Your objective: If a line in the data holds the string "DocumentHeader", list it.

Record extracts:
- - -
(** The cases in which the claim C4 holds: [DocumentMatter] asked for
    front matter, and [References] called in back matter, close the
    sections and write no division marker. *)
Lemma same_phase_without_markers (w : World) :
  let n := Z.to_nat (sectionLevel (opts w)) in
  (∃ w', DocumentMatter DOC_FRONT_MATTER w = Ok (tt, w')
         ∧ out w' = out w ++ section_closes n)
  ∧ (Z.land (flags (opts w)) XML_STANDALONE ≠ 0%Z →
     docLevel (opts w) = DOC_BACK_MATTER →
     ∃ w', References_in_order [] [] [] w = Ok (tt, w')
           ∧ out w' = out w ++ section_closes n).
Proof.
  intros n. split.
  - rewrite DocumentMatter_run. eexists. split; [done|]. simpl.
    unfold matter_markers. by rewrite Z.eqb_refl, app_nil_r.
  - intros Hon Hback. rewrite References_in_order_run;
      [|by apply standalone_on|done|done|done].
    eexists. split; [done|]. simpl. unfold back_markers. rewrite Hback.
    pose proof doc_front_back. pose proof doc_main_back.
    replace (DOC_BACK_MATTER =? DOC_FRONT_MATTER)%Z with false by lia.
    replace (DOC_BACK_MATTER =? DOC_MAIN_MATTER)%Z with false by lia.
    by rewrite !app_nil_r.
Qed.

(** C6, as the code has it.  With the standalone flag set and every
    recorded citation of type ['i'] or ['n'] (and no more citations than
    an [int] counts), every run of [References] splits the citations
    into the informative and the normative ones, each recorded target in
    exactly one group; after the section close markers and the markers
    that open back matter it writes one titled reference section per
    group that is not empty, with one inclusion line per citation of the
    group, naming the file of the citation or, when that is empty, the
    name [referenceFile] derives; with no citation it writes no
    reference section. *)
Theorem References_groups (citations : gmap string citation) (w : World)
    (r : result (unit * World)) :
  Z.land (flags (opts w)) XML_STANDALONE ≠ 0%Z →
  map_Forall (λ _ c, typ c = "i"%byte ∨ typ c = "n"%byte) citations →
  (Z.of_nat (size citations) ≤ max_int)%Z →
  References citations w r →
  ∃ w' informative normative,
    r = Ok (tt, w')
    ∧ Forall (λ kc, typ kc.2 = "i"%byte) informative
    ∧ Forall (λ kc, typ kc.2 = "n"%byte) normative
    ∧ informative ++ normative ≡ₚ map_to_list citations
    ∧ list_to_set (informative ++ normative).*1 = dom citations
    ∧ out w' = out w ++ section_closes (Z.to_nat (sectionLevel (opts w)))
               ++ back_markers (docLevel (opts w))
               ++ reference_section (bs "Informative References") informative
               ++ reference_section (bs "Normative References") normative
    ∧ (citations = ∅ → informative = [] ∧ normative = []).
Proof.
  intros Hon Htyp Hsize (r1 & r2 & r3 & H1 & H2 & H3 & <-).
  assert (Hperm : filter (of_type "i") r2 ++ filter (of_type "n") r3
                  ≡ₚ map_to_list citations).
  { rewrite H2, H3. apply two_types_partition.
    apply Forall_forall. intros [k c] Hkc%elem_of_map_to_list.
    exact (Htyp k c Hkc). }
  exists {| opts := with_docLevel DOC_BACK_MATTER
                      (with_sectionLevel
                         (decremented (Z.to_nat (sectionLevel (opts w)))
                            (sectionLevel (opts w))) (opts w));
            out := out w ++ section_closes (Z.to_nat (sectionLevel (opts w)))
                   ++ back_markers (docLevel (opts w))
                   ++ reference_section (bs "Informative References")
                        (filter (of_type "i") r2)
                   ++ reference_section (bs "Normative References")
                        (filter (of_type "n") r3);
            drains := drains w |},
         (filter (of_type "i") r2), (filter (of_type "n") r3).
  split; [|split; [|split; [|split; [|split; [|split]]]]].
  - apply References_in_order_run.
    + by apply standalone_on.
    + by rewrite H1, H2.
    + by rewrite H1, H3.
    + by rewrite H1, length_map_to_list.
  - apply Forall_forall. by intros kc [Hkc _]%list_elem_of_filter.
  - apply Forall_forall. by intros kc [Hkc _]%list_elem_of_filter.
  - exact Hperm.
  - apply leibniz_equiv. rewrite Hperm. symmetry. apply dom_alt.
  - done.
  - intros ->. rewrite map_to_list_empty in Hperm.
    apply Permutation_nil_r in Hperm. by apply app_eq_nil in Hperm.
Qed.

(** ** The standalone flag *)

Lemma References_runs (citations : gmap string citation) (w : World) :
  References citations w
    (References_in_order (map_to_list citations) (map_to_list citations)
       (map_to_list citations) w).
Proof. by exists (map_to_list citations), (map_to_list citations),
                 (map_to_list citations). Qed.

(** C7. With the standalone flag off, [DocumentHeader], [DocumentFooter],
    [TitleBlockTOML] and [References] write nothing: each returns with the
    buffer, and the renderer, as they were. *)
Theorem not_standalone_no_wrapper (w : World) (first : bool)
    (block : option title) (citations : gmap string citation) :
  (Z.land (flags (opts w)) XML_STANDALONE = 0)%Z →
  DocumentHeader first w = Ok (tt, w)
  ∧ DocumentFooter first w = Ok (tt, w)
  ∧ TitleBlockTOML block w = Ok (tt, w)
  ∧ References citations w (Ok (tt, w))
  ∧ ∀ r, References citations w r → r = Ok (tt, w).
Proof.
  intros Hoff.
  assert (Hb : standalone_off (flags (opts w)) = true).
  { unfold standalone_off. by rewrite Hoff. }
  assert (Hrefs : ∀ r1 r2 r3, References_in_order r1 r2 r3 w = Ok (tt, w)).
  { intros r1 r2 r3. unfold References_in_order.
    erewrite bind_Ok; [|reflexivity]. by rewrite Hb. }
  repeat split.
  - unfold DocumentHeader. erewrite bind_Ok; [|reflexivity].
    by rewrite Hb, orb_true_r.
  - unfold DocumentFooter. erewrite bind_Ok; [|reflexivity].
    by rewrite Hb, orb_true_r.
  - unfold TitleBlockTOML. erewrite bind_Ok; [|reflexivity]. by rewrite Hb.
  - rewrite <- (Hrefs (map_to_list citations) (map_to_list citations)
                  (map_to_list citations)).
    apply References_runs.
  - intros r (r1 & r2 & r3 & _ & _ & _ & <-). apply Hrefs.
Qed.

(** ** Comments *)

Lemma slice_to_ok (s : list byte) (n : nat) :
  n ≤ length s → slice_to s (Z.of_nat n) = Ok (take n s).
Proof.
  intros Hn. unfold slice_to, len.
  replace (Z.of_nat n <? 0)%Z with false by lia.
  replace (Z.of_nat (length s) <? Z.of_nat n)%Z with false by lia.
  simpl. by rewrite Nat2Z.id.
Qed.

Lemma slice_from_ok (s : list byte) (n : nat) :
  n ≤ length s → slice_from s (Z.of_nat n) = Ok (drop n s).
Proof.
  intros Hn. unfold slice_from, len.
  replace (Z.of_nat n <? 0)%Z with false by lia.
  replace (Z.of_nat (length s) <? Z.of_nat n)%Z with false by lia.
  simpl. by rewrite Nat2Z.id.
Qed.

Lemma slice_from_short (s : list byte) (n : nat) :
  length s < n → slice_from s (Z.of_nat n) = Panic.
Proof.
  intros Hn. unfold slice_from, len.
  replace (Z.of_nat (length s) <? Z.of_nat n)%Z with true by lia.
  by rewrite orb_true_r.
Qed.

Lemma at_index_ok (s : list byte) (n : nat) (c : byte) :
  s !! n = Some c → at_index s (Z.of_nat n) = Ok c.
Proof.
  intros Hc. unfold at_index.
  destruct (Z.ltb_spec (Z.of_nat n) 0); [lia|].
  by rewrite Nat2Z.id, Hc.
Qed.

Lemma Index_from_range (s sep : list byte) (i : Z) :
  Index_from i s sep = (-1)%Z
  ∨ (i ≤ Index_from i s sep ≤ i + Z.of_nat (length s))%Z.
Proof.
  revert i. induction s as [|b s IH]; intros i; simpl.
  - destruct (has_prefix sep []); [right; lia|by left].
  - destruct (has_prefix sep (b :: s)); [right; lia|].
    destruct (IH (i + 1)%Z) as [->|Hr]; [by left|right; lia].
Qed.

Lemma truncation_run (text : list byte) :
  (if (0 <? Index text (bs "-->"))%Z
   then slice_to text (Index text (bs "-->")) else Ok text)
  = Ok (before_terminator text).
Proof.
  unfold before_terminator. simpl.
  destruct (Z.ltb_spec 0 (Index text (bs "-->"))) as [Hpos|Hneg]; [|done].
  destruct (Index_from_range text (bs "-->") 0) as [Hr|Hr];
    fold (Index text (bs "-->")) in Hr; [lia|].
  rewrite <- (Z2Nat.id (Index text (bs "-->"))) at 1 by lia.
  apply slice_to_ok. lia.
Qed.

Lemma find_colon_run (text : list byte) (n i : nat) :
  i + n ≤ length text →
  (Z.of_nat (i + n) ≤ max_int)%Z →
  find_colon n (Z.of_nat i) text
  = Ok ((λ p, Z.of_nat (i + p.1))
          <$> list_find (λ b, b = ":"%byte) (take n (drop i text))).
Proof.
  revert i. induction n as [|n IH]; intros i Hlen Hmax; [done|].
  destruct (lookup_lt_is_Some_2 text i) as [c Hc]; [lia|].
  simpl find_colon. rewrite (at_index_ok _ _ _ Hc).
  rewrite (drop_S _ _ _ Hc). simpl.
  rewrite byte_eqb_decide.
  destruct (decide (c = ":"%byte)) as [->|Hne].
  - rewrite bool_decide_eq_true_2 by done. simpl. do 3 f_equal. lia.
  - rewrite bool_decide_eq_false_2 by done.
    rewrite int_add_1 by lia.
    replace (Z.of_nat i + 1)%Z with (Z.of_nat (S i)) by lia.
    rewrite IH by lia. f_equal.
    destruct (list_find _ _) as [[j x]|]; simpl; [|done].
    do 2 f_equal. lia.
Qed.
- - -
Exercise response:
(** C7. With the standalone flag off, [DocumentHeader], [DocumentFooter],
  DocumentHeader first w = Ok (tt, w)
  - unfold DocumentHeader. erewrite bind_Ok; [|reflexivity].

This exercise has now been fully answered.